Plasma glucose and NEFA

The plasma free fatty acid concentration increased (P < 0.05) and the plasma glucose concentration decreased (P < 0.05) in both PGC‐1α MKO and control mice with fasting. There were no differences in either plasma NEFA or plasma glucose levels between genotypes (Table 1).

Table 1.

Plasma glucose and nonesterified fatty acids (NEFA) in fed (FED) and 24 h fasted (FAST) skeletal muscle‐specific PGC‐1α knockout (MKO) and littermate‐floxed control (control) mice

FED FAST
Control MKO Control MKO
Glucose (mmol/L) 6.11 ± 0.2 6.03 ± 0.2 4.03 ± 0.17* 4.24 ± 0.22*
NEFA (mmol/L) 0.15 ± 0.01 0.13 ± 0.01 0.23 ± 0.01* 0.25 ± 0.02*

Values are given as mean ± SE (n = 8–10).

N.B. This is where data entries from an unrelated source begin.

(** *** The end of a mission *)
Lemma policy_peer_kept t i : steps fleet_kept (policy_peer t i).
Proof. destruct i as [k c]. unfold policy_peer. steps_go. Qed.
Lemma settle_task_kept t v r l m : steps fleet_kept (settle_task t v r l m).
Proof. unfold settle_task. cbv zeta. destruct (MissionResult.status m); steps_go. Qed.
Lemma formation_failed_kept t : steps fleet_kept (formation_failed t).
Proof. unfold formation_failed. steps_go. Qed.
#[local] Hint Resolve settle_task_kept formation_failed_kept : steps.
Lemma task_finished_kept t m : steps fleet_kept (task_finished t m).
Proof. unfold task_finished. steps_go. Qed.
Lemma renew_child_kept t : steps fleet_kept (renew_child t).
Proof. unfold renew_child. steps_go. Qed.

(** *** Cleanup and result *)
Lemma command_contexts_kept : steps fleet_kept command_contexts.
Proof. unfold command_contexts. steps_go. Qed.
Lemma cleanup_owner_kept a v t : steps fleet_kept (cleanup_owner a v t).
Proof. unfold cleanup_owner. steps_go. Qed.
Lemma clear_holds_kept : steps fleet_kept clear_holds.
Proof. unfold clear_holds. steps_go. Qed.
Lemma cancel_child_kept i : steps fleet_kept (cancel_child i).
Proof. destruct i. unfold cancel_child. steps_go. Qed.
Lemma cancel_handover_child_kept i : steps fleet_kept (cancel_handover_child i).
Proof. destruct i. unfold cancel_handover_child. steps_go. Qed.
Lemma abort_tasks_kept r : steps fleet_kept (abort_tasks r).
Proof. unfold abort_tasks. steps_go. Qed.
Lemma all_done_kept c : steps fleet_kept (all_done c).
Proof. unfold all_done. steps_go. Qed.
Lemma dock_snapshots_kept : steps fleet_kept dock_snapshots.
Proof. unfold dock_snapshots. steps_go. Qed.
Lemma metrics_report_kept : steps fleet_kept metrics_report.
Proof. unfold metrics_report. steps_go. Qed.
#[local] Hint Resolve dock_snapshots_kept metrics_report_kept : steps.
Lemma fleet_result_kept st r m : steps fleet_kept (fleet_result st r m).
Proof. unfold fleet_result. steps_go_opaque. Qed.
#[local] Hint Resolve fleet_result_kept : steps.
Lemma fleet_terminal_kept : steps fleet_kept fleet_terminal.
Proof. unfold fleet_terminal. steps_go. Qed.
Lemma ground_first_kept t s : steps fleet_kept (ground_first t s).
Proof. unfold ground_first. steps_go. Qed.

(** *** Launch *)

Lemma wp_new_binding v t g (Q : outcome FleetCommandBinding.t -> Fleet -> nat -> Prop) s n :
  (forall b, FleetCommandBinding_valid b = true -> FleetCommandBinding.fleet_session_id b = session_of s ->
     FleetCommandBinding.fleet_run_id b = run_of s ->
     FleetCommandBinding.deployment_sha256 b = DeploymentManifest_sha256 (deployment_of s) ->
     FleetCommandBinding.task_id b = t -> FleetCommandBinding.task_lease_generation b = g ->
     Q (Ret b) s n) ->
  (forall e, Q (Raise e) s n) -> wp (new_binding v t g) Q s n.
Proof.
  intros H1 H2. unfold new_binding. wp_rule. wp_rule. cbv beta iota. wp_rule. wp_rule.
  destruct (Artifacts.binding _ _) as [selected|e]; [|apply H2]. cbv beta iota zeta.
  wp_rule; [apply H2|]. by apply H1.
Qed.

Lemma set_tasks_setup l s : setup (set_tasks l s) = setup s.
Proof. unfold set_tasks. by destruct (FleetCoordinator._persistent s). Qed.

(** Sequencing, with what the first part left. *)
Lemma wp_kept_bind {A B} (m : M Fleet A) (f : A -> M Fleet B) s n :
  wp m (fun o s' n' => fleet_kept s s' /\
          forall a, o = Ret a -> wp (f a) (fun _ s'' _ => fleet_kept s' s'') s' n') s n ->
  wp (m ≫= f) (fun _ s' _ => fleet_kept s s') s n.
Proof.
  intros H. apply wp_bind. eapply wp_mono; [exact H|]. intros [a|e] s' n' [Hk Hf]; [|done].
  eapply wp_mono; [by apply Hf|]. intros o s'' n'' Hk'. by etrans.
Qed.

(** After steps that leave the setup alone. *)
Lemma on_tasks_framed {A} (m : M TaskLedger.t A) s n : Ledger m ->
  wp (on_tasks m) (fun _ s' _ => fleet_kept s s' /\ setup s' = setup s) s n.
Proof.
  intros Hm. unfold on_tasks. apply wp_zoom. eapply wp_mono; [apply Hm|]. intros o l n' Hl.
  split; [by apply kept_tasks|apply set_tasks_setup].
Qed.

*Significantly different from FED within given genotype (P < 0.05).

Muscle metabolites

Muscle glucose and glycogen concentrations decreased (P < 0.05) in both PGC‐1α MKO and control mice in response to fasting with no difference between genotypes. G‐6‐P decreased (P < 0.05) with fasting in PGC‐1α MKO and tended to be lower (0.1 ≤ P ≤ 0.05) in PGC‐1α MKO mice than control mice (Table 2).

Table 2.

Concentrations of skeletal muscle glucose, glucose‐6‐phosphate (G‐6‐P), and glycogen in fed (FED) and 24 h fasted (FAST) skeletal muscle‐specific PGC‐1α knockout (MKO) and littermate‐floxed control (control) mice

FED FAST
Control MKO Control MKO
Glucose (mmol/kg) 0.84 ± 0.06 0.77 ± 0.06 0.47 ± 0.04* 0.48 ± 0.03*
G‐6‐P (mmol/kg) 2.37 ± 0.17 2.20 ± 0.11 1.97 ± 0.35 1.40 ± 0.18*
Glycogen (mmol/kg) 23.9 ± 2.3 24.5 ± 1.6 15.9 ± 1.6* 13.0 ± 1.5*

Values are given as mean ± SE (n = 11).

*Significantly different from FED within given genotype (P < 0.05).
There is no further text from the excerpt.